Personal information
- Born: 23 October 1999 (age 26) Jambi, Indonesia
- Height: 1.73 m (5 ft 8 in)

Sport
- Country: Indonesia
- Sport: Badminton
- Handedness: Right

Men's & mixed doubles
- Highest ranking: 143 (MD with Ghifari Anandaffa Prihardika, 23 April 2019) 17 (XD with Indah Cahya Sari Jamil, 12 May 2026) 27 (XD with Mychelle Crhystine Bandaso, 9 August 2022) 38 (XD with Nita Violina Marwah, 6 June 2023)
- Current ranking: 24 (XD with Indah Cahya Sari Jamil, 23 June 2026)
- BWF profile

Medal record
Men's badminton
Representing Indonesia
SEA Games
| Bronze medal – third place | 2021 Vietnam | Men's team |
| Bronze medal – third place | 2021 Vietnam | Mixed doubles |
Asian Junior Championships
| Silver medal – second place | 2017 Jakarta | Mixed team |

= Adnan Maulana =

Indonesian badminton player (born 1999)

Adnan Maulana (born 23 October 1999) is an Indonesian badminton player affiliated with Jaya Raya Jakarta club. He won a bronze medal in the mixed doubles at the 2021 SEA Games partnered with Mychelle Crhystine Bandaso.

== Career ==
In 2019, Maulana won his first senior international title at the 2019 Iran Fajr International in the men's doubles event partnering Ghifari Anandaffa Prihardika. He then won his World Tour title at the Russian Open in the mixed doubles with Mychelle Crhystine Bandaso. He and Bandaso beating host pair Evgenij Dremin and Evgenia Dimova in the final in straight games. Maulana and Bandaso also finished as runners-up at the World Tour Super 100 in Hyderabad and Indonesia.

In 2022, Maulana competed with new partner Indah Cahya Sari Jamil and reached the finals of Indonesia International.

=== 2023 ===
In February, Maulana started the season with new partner Nita Violina Marwah playing in mixed doubles, and reach the semi-finals of Iran Fajr International.

In March, Maulana and Marwah reached the finals of Thailand International. In the end of March, they competed in the European tour at the Spain Masters, but had to lose in the second round from Danish pair Mathias Thyrri and Amalie Magelund. In the next tour, they lost in the semi-finals of Orléans Masters in France from Chinese Taipei pair Ye Hong-wei and Lee Chia-hsin.

In May, Maulana alongside the Indonesian team competed at the 2023 Sudirman Cup in Suzhou, China. He played a match in the group stage, won against Adam Dong and Josephine Wu of Canada. Indonesia advanced to the knockout stage but lost at the quarterfinals against China. In the next tournament, they lost in qualifying rounds of Malaysia Masters from Malaysian pair Chan Peng Soon and Cheah Yee See. In the next tour, they competed in the Thailand Open, but lost in the second round from 1st seed and eventual finalist Thai pair Dechapol Puavaranukroh and Sapsiree Taerattanachai.

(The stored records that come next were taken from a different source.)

(** The coercion of a domain value to a property key: [x in i], [i[x]] and
    [seen[o]] address the dictionary by the string form of the value. *)
Class ToString (V : Type) := to_key : V -> string.

(** The range [r]: an array of positions that also carries the scalar
    annotations [min], [max], [step], [band] and [margin]; an annotation
    that was never assigned reads [Undefined]. *)
Module Range.

Record t : Type := Make {
  items : list number;
  min : value;
  max : value;
  step : value;
  band : value;
  margin : value
}.

(** A fresh array, with no annotation yet. *)
Definition array (xs : list number) : t :=
  Make xs Undefined Undefined Undefined Undefined Undefined.

Definition set_min (v : value) (r : t) : t :=
  Make (items r) v (max r) (step r) (band r) (margin r).
Definition set_max (v : value) (r : t) : t :=
  Make (items r) (min r) v (step r) (band r) (margin r).
Definition set_step (v : value) (r : t) : t :=
  Make (items r) (min r) (max r) v (band r) (margin r).
Definition set_band (v : value) (r : t) : t :=
  Make (items r) (min r) (max r) (step r) v (margin r).
Definition set_margin (v : value) (r : t) : t :=
  Make (items r) (min r) (max r) (step r) (band r) v.

(** [r[k % r.length]] for an integer [k]; the remainder by a zero length
    is NaN, and the element at NaN is [Undefined]. *)
Definition get_mod (r : t) (k : nat) : value :=
  match length (items r) with
  | O => Undefined
  | S _ as L => from_option Num Undefined (items r !! (k mod L)%nat)
  end.

End Range.

(** Modelled from the spec: [pv.range(start, stop, step)] is not part of
    the sources at hand; it is the numeric range generation, an evenly
    spaced sequence [start], [start + step], ... that stops before [stop]
    (the end is exclusive: [pv.range(0, 100, 50)] is [0, 50]).  A zero step
    and non-finite arguments generate no position. *)
Definition pv_range (start stop step : number) : list number :=
  match start, stop, step with
  | Finite a, Finite b, Finite s =>
      if bool_decide (s = 0) then []
      else (fun k => Finite (a + s * INR k)) <$> seq 0 (Z.to_nat (Zceil ((b - a) / s)))
  | _, _, _ => []
  end.

(** Modelled from the spec: [pv.array(n, v)] is not part of the sources at
    hand; it is the array of [n] positions that all equal [v] (a zero-width
    range repeated [n] times). *)
Definition pv_array (n : nat) (v : number) : list number := replicate n v.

In June, Maulana and Marwah competed at the home tournament, Indonesia Open, but lost in the first round from 1st seed CHinese player Zheng Siwei and Huang Yaqiong. In the next tour, they competed in the Taipei Open, but lost in the first round from Thai pair Ruttanapak Oupthong and Jhenicha Sudjaipraparat.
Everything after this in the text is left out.